The photo above is of Swami Sivananda. Swami denotes a Hindu religious teacher. Sivananda is his name, a compound word made of both Shiva and ananda. Shiva is the first yogi. He is the transformative force in the Hindu pantheon. He is also the destroyer. He is also the archetype of the perfect practitioner who willingly destroys themselves to rebuild themselves. Ananda is bliss. If you put it all together Sivananda means the bliss of transformation that comes from destruction. That’s quite a name! In this photo, Swami Sivananda is meditating while he dies. That’s why his disciples are surrounding him and bracing him upright. This process is called Mahasamadhi, the Great Unifying. If you’ve meditated before you can imagine how intense it would be to so mindfully pass away. What does the body feel like during such a transition? Where does the mind go? What happens after the last exhale? To think, “These eyes will never open again. I will never come out of this meditation!” It’s an impressive and extreme commitment to awareness, which translates to an impressive and extreme commitment to life. Take a look again at the image. He seems childlike. I see a strange inversion of birth. A big baby whose body has grown old. Coddled by those that love him, Swami Sivananda is savoring the greatest lesson of life not yet learned whilst life dwindles out. This is a breathtaking example of yoga as a life long practice.
Life seems to be outside us but the most moving elements of life actually exist inside. By the end, whether we are prepared or not life will end and we'll be yanked inside, through and beyond body, thought, and emotion. The significance of the internal will be learned eventually. The lesson enforced by life's natural process. The yogi is well prepared to masterfully transition through this destiny.
The mind, to the yogi's, extends in two directions. The first mental direction is called vibhu. Vibhu is the cosmic direction which means it's the direction of the physical world. It's outward. Relative to you, vibhu is when the mind extends towards your environment. It's external. From your immediate surroundings, vibhu expands out into the literal space around you. It reaches over the earth, then the sky, then the atmosphere, then the solar system, galaxy, universe, and beyond. It moves towards the physical and the massive. Our senses move in the direction of vibhu to connect us to the material world. Most of the time we are externally oriented. Our brains are constantly processing where we are, who's around us, what we're doing, and where we're going. Consider how much time you spend interacting with the physical environment around you. Is there an alternative? Most would never think there is. The discovery, exploration, and documentation of this alternative direction of life is the value of yoga to humanity.
The second direction is anu. Anu means atomic. Anu moves in the opposite direction of vibhu, internally. Anu extends towards the internal and leads ultimately into the purely immaterial or spirit. The world from the perspective of spirit, which harbors no Self to judge, desire, or fear, lives up to the timeless poetry of Rumi or Emerson. From spirit, you can see why life is a miracle. Anu supports vibhu the way a clear palette supports the tasting of food. To practice the internal mind and move towards anu, think of feeling your internal organs, then your cells, then the organelles inside your cells, then proteins, then molecules, then atoms, then subatomic particles, then the infinitesimal unknown. Since our senses are directed outwardly, the ability to focus on the internal involves a negating of the senses which is called pratyahara. Let your eyes go blind. Let your ears go deaf. Let your skin go numb. Let consciousness, the sixth sense, fall inwardly. That is the direction of practice, truth, and happiness.

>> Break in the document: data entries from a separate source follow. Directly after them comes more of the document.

Lemma entries_ok_named schema entries : entries_ok schema entries -> Forall (fun e => is_Some (field_named schema (fst e))) entries.
Proof. intros Hok. apply (Forall_impl _ _ _ Hok). intros e (f & Hf & _). by exists f. Qed.

Lemma ordered_fields schema entries :
  entries_ok schema entries ->
  Forall (fun y => canonical_field (fst (snd y)) (snd (snd y)) = true /\ 0 <= fs_number (fst (snd y)) <= u32_max
    /\ fields_by_number schema !! fs_number (fst (snd y)) = Some (fst (snd y))) (ordered schema entries).
Proof.
  intros Hok. apply Forall_forall. intros y Hy. unfold ordered in Hy. rewrite sort_by_number_perm in Hy.
  apply list_elem_of_omap in Hy as (e & He & Hr). unfold entries_ok in Hok. rewrite Forall_forall in Hok.
  destruct (Hok e He) as (f & Hf & Hc). unfold resolve in Hr. rewrite Hf in Hr. injection Hr as <-.
  apply field_named_Some in Hf as (_ & Hb & _ & Hn). done.
Qed.

Lemma encode_message_records name schema entries :
  messages !! name = Some schema -> entries_ok schema entries ->
  encode_message messages name (JObject entries) = encode_each encode_record (records_of schema entries).
Proof.
  intros Hs Hok. unfold encode_message, encode_message_with. rewrite (ok_bind _ _ schema); [|by rewrite Hs].
  rewrite request_fields_resolve by by apply entries_ok_named.
  rewrite (ok_bind _ _ _ eq_refl).
  rewrite (sort_by_number_map (fun p => (fst p, encode_field messages (snd p)))), encode_each_map.
  unfold records_of. rewrite <- encode_each_bind. apply encode_each_ext.
  pose proof (ordered_fields schema entries Hok) as Hf. unfold ordered in *. apply (Forall_impl _ _ _ Hf).
  intros [n [f v]] (Hc & _). simpl in *. by apply encode_field_records.
Qed.

(** ** The decoded object is the encoded one *)

Definition sets (name : string) (v : Value) (out out' : list (string * Value)) : Prop :=
  (keys_sorted out = true -> keys_sorted out' = true)
  /\ forall k, map_get k out' = if String.eqb name k then Some v else map_get k out.

Lemma map_insert_sets name v out : sets name v out (map_insert name v out).
Proof.
  split; [apply map_insert_sorted|]. intros k. destruct (String.eqb_spec name k) as [->|];
    [apply map_get_insert_eq|by apply map_get_insert_ne].
Qed.

Lemma sets_again name v w out1 out2 out3 : sets name v out1 out2 -> sets name w out2 out3 -> sets name w out1 out3.
Proof.
  intros [Hs1 Hg1] [Hs2 Hg2]. split; [auto|]. intros k. rewrite Hg2, Hg1. by destruct (String.eqb name k).
Qed.

Lemma append_items field items existing out :
  fs_repeated field = true -> map_get (fs_name field) out = Some (JArray existing) ->
  items <> [] ->
  sets (fs_name field) (JArray (existing ++ items)) out (foldl append_record out (map (fun item => (field, item)) items)).
Proof.
  intros Hr. revert existing out. induction items as [|item items IH]; intros existing out Hg Hne; [done|].
  cbn [map foldl]. unfold append_record at 2. cbn [fst snd]. unfold append_decoded_field. rewrite Hr, Hg.
  assert (sets (fs_name field) (JArray (existing ++ [item])) out (map_insert (fs_name field) (JArray (existing ++ [item])) out)) as Hi
    by apply map_insert_sets.
  destruct items as [|item' items]; [done|]. eapply sets_again; [exact Hi|].
  replace (existing ++ item :: item' :: items) with ((existing ++ [item]) ++ item' :: items) by by rewrite <- app_assoc.
  apply IH; [apply map_get_insert_eq|done].
Qed.

Lemma append_group field v out :
  canonical_field field v = true -> map_get (fs_name field) out = None ->
  sets (fs_name field) v out (foldl append_record out (records (field, v))).
Proof.
  unfold canonical_field, canonical_field_with. intros Hc Hg. destruct (fs_repeated field) eqn:Er.
  - destruct v as [| | | |[|item items]|]; try done. unfold records. rewrite Er. cbn [map foldl].
    unfold append_record at 2. cbn [fst snd]. unfold append_decoded_field. rewrite Er, Hg.
    pose proof (map_insert_sets (fs_name field) (JArray [item]) out) as Hi. destruct items as [|item' items]; [done|].
    eapply sets_again; [exact Hi|]. apply (append_items field (item' :: items) [item]); [done|apply map_get_insert_eq|done].
  - assert (records (field, v) = [(field, v)]) as -> by (unfold records; destruct v; try done; by rewrite Er).
    cbn [foldl]. unfold append_record, append_decoded_field. cbn [fst snd]. rewrite Er. apply map_insert_sets.
Qed.

Notation named ps := (map (fun y : Z * (FieldSchema * Value) => (fs_name (fst (snd y)), snd (snd y))) ps).

Lemma append_groups (ps : list (Z * (FieldSchema * Value))) out :
  Forall (fun y => canonical_field (fst (snd y)) (snd (snd y)) = true) ps -> NoDup (map fst (named ps)) ->
  Forall (fun k => map_get k out = None) (map fst (named ps)) -> keys_sorted out = true ->
  keys_sorted (foldl append_record out (concat (map (fun y => records (snd y)) ps))) = true
  /\ forall k, map_get k (foldl append_record out (concat (map (fun y => records (snd y)) ps)))
     = match map_get k (named ps) with Some v => Some v | None => map_get k out end.
Proof.
  revert out. induction ps as [|[n [f v]] ps IH]; intros out Hc Hnd Hfresh Hs; [done|]. cbn [map concat] in *. rewrite foldl_app.
  inversion_clear Hc as [|? ? Hf Hc']. inversion_clear Hnd as [|? ? Hnin Hnd']. inversion_clear Hfresh as [|? ? Hg Hfresh'].
  cbn [fst snd] in *. destruct (append_group f v out Hf Hg) as [Hs' Hg'].
  set (out1 := foldl append_record out (records (f, v))) in *.
  destruct (IH out1) as [Hs2 Hg2]; [done|done| |by apply Hs'|].
  { rewrite Forall_forall in *. intros k Hk. rewrite Hg'. destruct (String.eqb_spec (fs_name f) k) as [E|]; [destruct Hnin; by rewrite E|]. by apply Hfresh'. }
  split; [done|]. intros k. rewrite Hg2, Hg'. cbn [map_get]. destruct (String.eqb_spec (fs_name f) k) as [<-|]; [|done].
  destruct (map_get (fs_name f) (named ps)) as [w|] eqn:E; [|done]. exfalso. apply Hnin.
  clear -E. induction ps as [|[n' [f' v']] ps IH]; [done|]. cbn [map map_get fst snd] in *.
  destruct (String.eqb_spec (fs_name f') (fs_name f)) as [->|]; [by left|right; by apply IH].
Qed.

Lemma map_get_elem {A} k v (m : list (string * A)) : NoDup (map fst m) -> map_get k m = Some v <-> (k, v) ∈ m.
Proof.
  induction m as [|[k' v'] m IH]; intros Hnd; [split; [done|by intros ?%elem_of_nil]|].
  inversion_clear Hnd as [|? ? Hnin Hnd']. simpl in *. rewrite elem_of_cons. destruct (String.eqb_spec k' k) as [->|Hne].
  - split; [intros [= ->]; by left|]. intros [[= <-]|Hin]; [done|]. exfalso. apply Hnin. apply elem_of_map. by exists (k, v).
  - rewrite IH by done. split; [by right|]. by intros [[= -> ->]|].
Qed.

Lemma map_get_perm {A} k (m1 m2 : list (string * A)) : m1 ≡ₚ m2 -> NoDup (map fst m1) -> map_get k m1 = map_get k m2.
Proof.
  intros Hp Hnd. assert (NoDup (map fst m2)) as Hnd2 by (by rewrite <- Hp). apply option_eq. intros v.
  by rewrite !map_get_elem, Hp by done.
Qed.

Lemma keys_sorted_NoDup {A} (m : list (string * A)) : keys_sorted m = true -> NoDup (map fst m).
Proof.
  induction m as [|[k v] m IH]; [constructor|]. intros Hs. apply keys_sorted_cons in Hs as [Ha Hs]. constructor; [|by apply IH].
  intros Hin. apply elem_of_map in Hin as ([k' v'] & Hk & Hin). simpl in Hk. subst k'. unfold after in Ha.
  rewrite Forall_forall in Ha. apply Ha in Hin. simpl in Hin. by rewrite str_ltb_irrefl in Hin.
Qed.

Lemma append_records_of schema entries :
  keys_sorted entries = true -> entries_ok schema entries -> foldl append_record [] (records_of schema entries) = entries.
Proof.
  intros Hs Hok. pose proof (keys_sorted_NoDup entries Hs) as Hnd.
  assert (named (ordered schema entries) ≡ₚ entries) as Hp.
  { unfold ordered. rewrite sort_by_number_perm. by rewrite resolve_entries by by apply entries_ok_named. }
  assert (NoDup (map fst (named (ordered schema entries)))) as Hnd' by by rewrite Hp.
  destruct (append_groups (ordered schema entries) []) as [Hs' Hg]; [|done|by apply Forall_forall|done|].
  { pose proof (ordered_fields schema entries Hok) as Hf. apply (Forall_impl _ _ _ Hf). by intros y (? & _). }
  apply keys_sorted_ext; [done..|]. intros k. unfold records_of. rewrite Hg. rewrite (map_get_perm k _ _ Hp Hnd').
  by destruct (map_get k entries).
Qed.

(** ** The round trip *)

Lemma records_of_ok schema entries :
  entries_ok schema entries ->
  Forall (fun p => canonical_record p /\ fields_by_number schema !! fs_number (fst p) = Some (fst p)) (records_of schema entries).
Proof.
  intros Hok. pose proof (ordered_fields schema entries Hok) as Hf. unfold records_of.
  induction (ordered schema entries) as [|[n [f v]] ps IH]; [constructor|]. inversion_clear Hf as [|? ? (Hc & Hn & Hb) Hf'].
  cbn [map concat fst snd] in *. apply Forall_app. split; [|by apply IH]. pose proof (canonical_records f v Hc Hn) as Hr.
  rewrite Forall_forall in *. intros p Hp. split; [by apply Hr|].
  assert (fst p = f) as ->; [|done]. unfold records in Hp. destruct v; try (by apply list_elem_of_singleton in Hp as ->).
  destruct (fs_repeated f); [|by apply list_elem_of_singleton in Hp as ->]. by apply elem_of_map in Hp as (i & -> & _).
Qed.

Lemma decode_nested_encoded depth name v bytes :
  canonical v (KMessage name) = true -> encode_message messages name v = Ok bytes -> zlen bytes <= usize_max ->
  (length bytes < depth)%nat -> decode_nested messages depth name bytes = Some (Ok v).
Proof.
  revert name v bytes. induction depth as [|depth IH]; intros name v bytes Hc He Hl Hd; [lia|].
  destruct (messages !! name) as [schema|] eqn:Es; [|destruct v; simpl in Hc; by rewrite Es in Hc].
  destruct v as [| | | | |entries]; try (simpl in Hc; by rewrite Es in Hc).
  destruct (canonical_message name schema entries Es Hc) as [Hs Hok].
  rewrite (encode_message_records name schema) in He by done. cbn [decode_nested]. rewrite Es. cbn [ok_or returned and_then].
  pose proof (encode_records_length _ _ He) as Hlen.
  rewrite (decode_records (decode_nested messages depth) schema (records_of schema entries) [] bytes (length bytes) [] He);
    [|done|unfold zlen in Hlen; lia|].
  - cbn [and_then]. by rewrite append_records_of.
  - pose proof (records_of_ok schema entries Hok) as Hr. apply (Forall_impl _ _ _ Hr). intros p [Hp Hf]. split; [done|]. split; [done|].
    intros name' data Ek Ed Hsize. simpl in Hsize. destruct Hp as (Hpc & _). rewrite Ek in Hpc. unfold zlen in *.
    apply IH; [done|done|unfold zlen; lia|lia].
Qed.

(** *** Canonical values are encoded *)

Definition encodes (v : Value) : Prop :=
  forall field, canonical v (fs_kind field) = true -> exists b, encode_single_field_value messages v field = Ok b.

Definition encodes_deep (v : Value) : Prop :=
  encodes v /\ match v with JArray items => Forall encodes items | _ => True end.

Lemma encode_field_ok field v :
  encodes_deep v -> canonical_field field v = true -> exists b, encode_each encode_record (records (field, v)) = Ok b.
Proof.
  intros [Hv Hitems] Hc. apply encode_each_ok. unfold canonical_field, canonical_field_with in Hc.
  destruct (fs_repeated field) eqn:Er.
  - destruct v as [| | | |[|item items]|]; try done. unfold records. rewrite Er. apply andb_true_iff in Hc as [_ Hc].
    apply forallb_Forall in Hc. apply Forall_map. rewrite Forall_forall in *. intros i Hi. by apply Hitems, Hc.
  - assert (records (field, v) = [(field, v)]) as -> by (unfold records; destruct v; try done; by rewrite Er).
    repeat constructor. by apply Hv.
Qed.

Lemma encode_object_ok name schema entries :
  messages !! name = Some schema -> entries_ok schema entries -> Forall (fun e => encodes_deep (snd e)) entries ->
  exists b, encode_message messages name (JObject entries) = Ok b.
Proof.
  intros Hs Hok Hdeep. rewrite (encode_message_records name schema) by done. unfold records_of. rewrite <- encode_each_bind.
  apply encode_each_ok. apply Forall_forall. intros y Hy. pose proof (ordered_fields schema entries Hok) as Hf.
  rewrite Forall_forall in Hf. rewrite Forall_forall in Hdeep. destruct (Hf y Hy) as (Hc & _). unfold ordered in Hy. rewrite sort_by_number_perm in Hy.
  apply list_elem_of_omap in Hy as (e & He & Hr). unfold resolve in Hr. destruct (field_named schema (fst e)) as [f|]; [|done].
  injection Hr as <-. cbn [fst snd] in *. apply encode_field_ok; [by apply Hdeep|done].
Qed.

To shift towards anu takes a lot of focus. As an animal, you depend on your environment to survive. Notice that you're wiery of the environment because it can be dangerous or you're fixated on it because it's interesting. You're also concerned with how others perceive you and how you present yourself because you're a social creature. You're also obsessed with the outside because there are resources out there! You're biologically and socially designed to fixate on vibhu. Biology is a particularly challenging thing to override. But when our biology begins to fail, when our senses dissolve, when the brain degrades, when our systems shut down, we begin to sink inwardly. This is death. Death is the descent into our most subtle nature. Death is also what gives value to life. Sivananda! Because life is momentary it's also meaningful and exciting. The Buddhist monk, Thich Nhat Hanh, appreciates death as a tool to encourage his mindfulness, taking full advantage of the dynamics between mortality and appreciation of life as an eternal spectacle. This appreciation of death, which is similar to the practice of sensitizing the mind to the internal and subtle sensations of the body, is a common aspect of the spiritually gifted. To internalize the mind isn't a practice on death but both death and anu involve a sort of dissolution and nuance. The value of meditating on death is similar to the value of meditating on anu. From the deep internal, far in the direction of anu, close and closer to spirit, life is beautified!